In the last twenty years, I have become fascinated with the social and political dynamic – especially in rich nations – in which beliefs seldom rest on available evidence and frequently run completely contrary to it.  These different interests of mine converge on the issue of food quality, security, availability and safety as well as on food science and agriculture; getting this right is critical for the planet and the well being of our own and future generations.

  1. With news about the famine in the Horn of Africa and the rising cost of basic food products, what do you envision for the future of food production?
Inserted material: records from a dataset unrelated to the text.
Lemma urlsplit_parts url sp :
  UrlParse.urlsplit bh nf url = Ok sp ->
  chars_within (UrlParse.s_netloc sp) url
  /\ chars_within (UrlParse.s_path sp) url
  /\ PyStr.has_char "#" (UrlParse.s_path sp) = false
  /\ PyStr.has_char "?" (UrlParse.s_path sp) = false.
Proof.
  unfold UrlParse.urlsplit. intros H.
  set (url0 := PyStr.remove_chars _ _) in H.
  assert (H0 : chars_within url0 url).
  { intros c Hc. eapply has_char_lstrip, has_char_remove_chars, Hc. }
  clearbody url0.
  destruct (match PyStr.find_char ":" url0 with Some (S _) => _ | _ => _ end)
    as [scheme url1] eqn:Hscheme.
  assert (H1 : chars_within url1 url0).
  { destruct (PyStr.find_char ":" url0) as [[| i] |]; try (injection Hscheme as _ <-; now intros c).
    destruct url0 as [| c0 rest]; [injection Hscheme as _ <-; now intros c |].
    destruct (_ && _); injection Hscheme as _ <-; [| now intros c].
    intros c. apply (has_char_drop c (S (S i)) (String c0 rest)). }
  clear Hscheme.
  destruct (if String.eqb (PyStr.take 2 url1) "//" then _ else _)
    as [[netloc url2] checked] eqn:Hnetloc.
  assert (H2 : chars_within netloc url1 /\ chars_within url2 url1).
  { destruct (String.eqb (PyStr.take 2 url1) "//").
    - unfold UrlParse._splitnetloc in Hnetloc. injection Hnetloc as <- <- _.
      split; intros c; [apply has_char_substring | apply has_char_drop].
    - injection Hnetloc as <- <- _. split; intros c; [discriminate | auto]. }
  clear Hnetloc. destruct H2 as [Hn H2].
  destruct checked as [[] | e]; [| discriminate H].
  pose proof (split_at_first "#" url2) as [Hhash Hw3]. cbv zeta in Hhash, Hw3.
  destruct (if PyStr.has_char "#" url2 then _ else _) as [url3 fragment].
  cbn [fst] in Hhash, Hw3.
  pose proof (split_at_first "?" url3) as [Hquery Hw4]. cbv zeta in Hquery, Hw4.
  destruct (if PyStr.has_char "?" url3 then _ else _) as [url4 query].
  cbn [fst] in Hquery, Hw4.
  destruct (UrlParse._checknetloc nf netloc); [| discriminate H].
  injection H as <-. cbn.
  unfold chars_within in *. split; [| split; [| split]].
  - intros c Hc. auto 10.
  - intros c Hc. auto 10.
  - destruct (PyStr.has_char "#" url4) eqn:E; [| reflexivity].
    apply Hw4 in E. congruence.
  - exact Hquery.
Qed.
(** * gsar: pattern compiler, filter-mode summary and transactional commit

    A shallow embedding of [gsar.c] (General Search And Replace, v1.51) and
    the properties of its pattern compiler ([GetPattern], [Text2Byte],
    [ParseHexLine], [DoExpansion]), of the filter-mode driver
    ([StreamSearchReplace]) and of the file commit protocol
    ([OneSearchReplace], [SearchReplace], [CtrlBreak]).

    Conventions.
    - A C string is the list of its characters before the terminating NUL;
      a character is the value of its byte, an integer in 0..255.
    - A [char] stored into a pattern buffer is recorded by its byte value
      (0..255): the conversion [(char) v] keeps [v] modulo 256.
    - [Abort] prints a message and calls [exit]: a function that reaches it
      does not return. *)

From stdpp Require Import base numbers list strings gmap.
From Stdlib Require Import ZArith Lia Ascii.

Local Open Scope Z_scope.

(** ** Characters and C strings *)

Module Ctype.

(** [isdigit], [isxdigit], [isspace], [toupper], [tolower] of <ctype.h>
    in the "C" locale. *)
Definition isdigit (c : Z) : bool := (48 <=? c) && (c <=? 57).

Definition isxdigit (c : Z) : bool :=
  isdigit c || ((65 <=? c) && (c <=? 70)) || ((97 <=? c) && (c <=? 102)).

Definition isspace (c : Z) : bool := (c =? 32) || ((9 <=? c) && (c <=? 13)).

Definition toupper (c : Z) : Z :=
  if (97 <=? c) && (c <=? 122) then c - 32 else c.

Definition tolower (c : Z) : Z :=
  if (65 <=? c) && (c <=? 90) then c + 32 else c.

End Ctype.

(** The characters of a string literal, as byte values. *)
Fixpoint cstr (s : string) : list Z :=
  match s with
  | EmptyString => []
  | String a s' => Z.of_N (Ascii.N_of_ascii a) :: cstr s'
  end.

(** ** The ways the pattern compiler gives up

    One constructor per call of [Abort] in the pattern compiler, with the
    message of the call. *)
Inductive abort : Type :=
| AbortNotHexNumber (number : list Z)
    (* "command error, not a valid hexadecimal number : %s\n", &number[1] *)
| AbortNotDecNumber (number : list Z)
    (* "command error, not a valid decimal number : %s\n", number *)
| AbortSingleColon
    (* "command error, a single colon must be followed by three decimal
       digits or an 'x' followed by 2 hexadecimal numbers\n" *)
| AbortBufferLength
    (* "command error, length of search or replace buffer must not exceed
       %d bytes", PAT_BUFSIZ *)
| AbortOddHex
    (* "command error, hex string cannot have an odd number of characters" *)
| AbortNotHexDigit (c : Z)
    (* "command error, not a valid hexadecimal digit : %c", pIn[i] *)
| AbortExpanded
    (* "command error, expanded buffer cannot exceed %d bytes", PAT_BUFSIZ *).

(** The error taxonomy of the specification. *)
Inductive error : Type := MalformedPattern | PatternTooLong.

Definition error_of (a : abort) : error :=
  match a with
  | AbortBufferLength | AbortExpanded => PatternTooLong
  | _ => MalformedPattern
  end.

(** What a compilation function did: it returned after storing [out] at
    [pBuffer[0..]], or it aborted with [written] already stored there. *)
Inductive outcome : Type :=
| Returned (out : list Z)
| Aborted (a : abort) (written : list Z).

Definition stored (o : outcome) : list Z :=
  match o with Returned out => out | Aborted _ written => written end.

Definition fails_with (o : outcome) (e : error) : Prop :=
  ∃ a written, o = Aborted a written ∧ error_of a = e.

(** ** Hex-literal mode *)

(** [Text2Byte(p)], reading [p[0]] and [p[1]]. *)
Definition Text2Byte (p0 p1 : Z) : Z :=
  let x := Ctype.toupper p0 - 48 in
  let x := x - (if 9 <? x then 7 else 0) in
  let y := Ctype.toupper p1 - 48 in
  let y := y - (if 9 <? y then 7 else 0) in
  (Z.lor (Z.shiftl (Z.land x 15) 4) (Z.land y 15)) mod 256.

(** The [for] loop of [ParseHexLine]: [pIn] is the input from index [i] on
    and [pOut] the [j] bytes stored so far.  Only [pIn[i]] is tested with
    [isxdigit]; [pIn[i+1]] is read by [Text2Byte] and skipped by the [i++]
    of the body.  On a last lone character [p[1]] is the terminating NUL;
    [ParseHexLine] never gets there, odd lengths abort before the loop. *)
Fixpoint ParseHexLine_loop (pIn : list Z) (pOut : list Z) : outcome :=
  match pIn with
  | [] => Returned pOut
  | c0 :: tl =>
      if negb (Ctype.isxdigit c0) then Aborted (AbortNotHexDigit c0) pOut
      else match tl with
           | c1 :: tl' => ParseHexLine_loop tl' (pOut ++ [Text2Byte c0 c1])
           | [] => Returned (pOut ++ [Text2Byte c0 0])
           end
  end.

Definition ParseHexLine (pIn : list Z) : outcome :=
  if negb (Nat.land (length pIn) 1 =? 0)%nat then Aborted AbortOddHex []
  else ParseHexLine_loop pIn [].

(** The decoding that the specification describes for hex-literal mode:
    the value of a hexadecimal digit, and the bytes of adjacent pairs. *)
Definition hex_value (c : Z) : Z :=
  if Ctype.isdigit c then c - 48
  else if (97 <=? c) && (c <=? 102) then c - 87
  else c - 55.

Fixpoint decode_pairs (s : list Z) : list Z :=
  match s with
  | hi :: lo :: s' => (16 * hex_value hi + hex_value lo) :: decode_pairs s'
  | _ => []
  end.

(** Two characters that are equal up to the case of a letter [a]-[f]. *)
Definition case_variant (a b : Z) : Prop :=
  a = b ∨ (97 <= a <= 102 ∧ b = a - 32) ∨ (65 <= a <= 70 ∧ b = a + 32).

(** ** [strtol] of <stdlib.h>

    White space, an optional sign, for base 16 an optional [0x] that is
    followed by a hexadecimal digit, then the longest run of digits of the
    base.  The result is the value and the unread rest of the string (the
    end pointer); without any digit the value is 0 and the end pointer is
    the start of the string.  The saturation at [LONG_MAX] is left out:
    [GetPattern] converts three characters at a time. *)
Module Strtol.

Definition digit_value (c : Z) : option Z :=
  if Ctype.isdigit c then Some (c - 48)
  else if (97 <=? c) && (c <=? 122) then Some (c - 97 + 10)
  else if (65 <=? c) && (c <=? 90) then Some (c - 65 + 10)
  else None.

Definition digit_in (base c : Z) : option Z :=
  match digit_value c with
  | Some d => if d <? base then Some d else None
  | None => None
  end.

Fixpoint skip_space (s : list Z) : list Z :=
  match s with
  | c :: s' => if Ctype.isspace c then skip_space s' else s
  | [] => []
  end.

Fixpoint digits (base : Z) (s : list Z) (acc : Z) : Z * list Z :=
  match s with
  | c :: s' =>
      match digit_in base c with
      | Some d => digits base s' (acc * base + d)
      | None => (acc, s)
      end
  | [] => (acc, [])
  end.

Definition skip_sign (s : list Z) : bool * list Z :=
  match s with
  | c :: s' =>
      if c =? 45 then (true, s') else if c =? 43 then (false, s') else (false, s)
  | [] => (false, [])
  end.
Fixpoint decodeMembers (cur : A) (members : list (string * json)) : result A :=
  match members with
  | [] => Ok cur
  | (key, v) :: rest => cur' ← member cur key v; decodeMembers cur' rest
  end.

Definition decodeStruct (cur : A) (v : json) : result A :=
  match v with
  | JNull => Ok cur
  | JObject members => decodeMembers cur members
  | _ => Err ErrUnmarshalType
  end.
End Structs.

End Json.

(** ** The program *)

Module Awx.
Import Go Json.

(** *** Decoded records: [AWXJob], [AWXResponse]

    The two anonymous structs of [AWXJob] both have the single field
    [Name string `json:"name"`]; [Named] stands for either. *)
Record Named : Type := { Name : string }.

Record AWXJob : Type := {
  Status : string;                (* `json:"status"` *)
  Labels : slice Named;           (* `json:"summary_fields.labels"` *)
  Organization : Named;           (* `json:"summary_fields.organization"` *)
  JobId : Z;                      (* `json:"id"` *)
  Elapsed : float32               (* `json:"elapsed"` *)
}.

Record AWXResponse : Type := { Results : slice AWXJob (* `json:"results"` *) }.

(** Zero values, what [var result AWXResponse] and fresh elements hold. *)
Definition zeroNamed : Named := {| Name := "" |}.
Definition zeroJob : AWXJob :=
  {| Status := ""; Labels := nil_slice; Organization := zeroNamed;
     JobId := 0; Elapsed := zero32 |}.
Definition zeroResponse : AWXResponse := {| Results := nil_slice |}.

(** One object member stored into each struct, by its tag. *)
Definition namedMember (cur : Named) (key : string) (v : json) : result Named :=
  if selects "name" key
  then s ← decodeString (Name cur) v; Ok {| Name := s |}
  else Ok cur.

Definition decodeNamed : Named -> json -> result Named := decodeStruct namedMember.

Definition jobMember (cur : AWXJob) (key : string) (v : json) : result AWXJob :=
  if selects "status" key then
    s ← decodeString (Status cur) v;
    Ok {| Status := s; Labels := Labels cur; Organization := Organization cur;
          JobId := JobId cur; Elapsed := Elapsed cur |}
  else if selects "summary_fields.labels" key then
    ls ← decodeSlice zeroNamed decodeNamed (Labels cur) v;
    Ok {| Status := Status cur; Labels := ls; Organization := Organization cur;
          JobId := JobId cur; Elapsed := Elapsed cur |}
  else if selects "summary_fields.organization" key then
    o ← decodeNamed (Organization cur) v;
    Ok {| Status := Status cur; Labels := Labels cur; Organization := o;
          JobId := JobId cur; Elapsed := Elapsed cur |}
  else if selects "id" key then
    i ← decodeInt (JobId cur) v;
    Ok {| Status := Status cur; Labels := Labels cur; Organization := Organization cur;
          JobId := i; Elapsed := Elapsed cur |}
  else if selects "elapsed" key then
    f ← decodeFloat32 (Elapsed cur) v;
    Ok {| Status := Status cur; Labels := Labels cur; Organization := Organization cur;
          JobId := JobId cur; Elapsed := f |}
  else Ok cur.

Definition decodeJob : AWXJob -> json -> result AWXJob := decodeStruct jobMember.
(** * EduSense backend: content intake and answer synthesis

    A shallow embedding of the ingestion and retrieval-augmented answering
    pipeline (chunker, retriever, generation clients, diagram repair, media
    controller, ask service) together with the properties stated about it. *)

From Stdlib Require Import ZArith NArith List String Ascii Bool Lia SpecFloat Sorted.
From stdpp Require Import gmap.
Import ListNotations.
(** * Coverage pipeline: a shallow embedding of [coverage_pipeline.py]

    The development follows the structure of [PythonCoveragePipeline]:
    Python string primitives, the target inspector
    ([_extract_function_name]), the harness generator ([_create_test_file]),
    the result parser ([_parse_test_results]), the interpreter
    ([_generate_interpretation]) and the orchestrator ([analyze]).

    Modelling conventions.
    - A Python [str] is a [string]; each [ascii] stands for one code point
      below 256.  On that range [str.isspace], [str.lower] and the regular
      expression class [\d] are exactly the functions written below.
    - A Python [int] is a [Z]; [int(...)] of a digit run is unbounded.
    - A Python [float] is a primitive binary64 [float].
    - The file system, the syntax parser and the child process are an
      explicit [world]; [analyze] threads a [state] holding the set of
      existing paths and the trace of external effects.  [print] calls are
      not part of the model. *)

From Stdlib Require Import String Ascii List ZArith Lia Bool.
From Stdlib Require Import DecimalString DecimalPos.
From Stdlib Require Import Floats.
From stdpp Require Import gmap strings.
Import ListNotations.

(** ** Python string primitives *)

Module PyStr.

Definition nl : string := String "010"%char EmptyString.
Definition dquote : string := String "034"%char EmptyString.

(** [str.isspace] on one code point below 256. *)
Definition isspace (c : ascii) : bool :=
  let n := nat_of_ascii c in
  ((9 <=? n) && (n <=? 13)) || ((28 <=? n) && (n <=? 32))
  || (n =? 133) || (n =? 160).

(** The class [\d] of [re] on a [str] pattern, below 256: [0-9]. *)
Definition isdigit (c : ascii) : bool :=
  let n := nat_of_ascii c in (48 <=? n) && (n <=? 57).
Is it possible to meet the pressing global demand for more food products without relinquishing the aesthetic, health, and environmental benefits of locally grown produce?

As common wisdom has noted, putting all one’s eggs in one basket is precarious.  The Irish potato famine of 1845-49 should be a stark reminder of this with respect to food, notwithstanding the social and political exacerbations of that famine.  And, as philosopher George Santayana remarked, “Those who cannot remember the past are condemned to repeat it”.  Regrettably few people know how fragile the supply and safety of food was in Europe and English-speaking countries before the twentieth-century – before modern agricultural science and technology and the rise of interconnected global agricultural markets.  Meeting future requirements for food – and safe drinking water, for that matter – will require being pluralists, with diverse approaches to food production, storage, processing and transport.  Locally produced food will be a part of that diversified approach but it alone will not be able to meet present or future demand.  Unless one lives in places like the prairies of Canada and the United States, or the Ukraine, wheat will never be locally produced in the quantities needed, and geographical constraints are true of many important foods.  Climate (temperature, sun-days and rainfall in particular), soil composition and economies of scale will determine, for the most part, how much consumption of locally produced food is possible in each region, for how much of the year and which foods.  So, one will be able to eat locally to some extent, the extent depending on the region but diversification and global agricultural markets will become more rather than less, important as demand for foods – even basic foods – increases.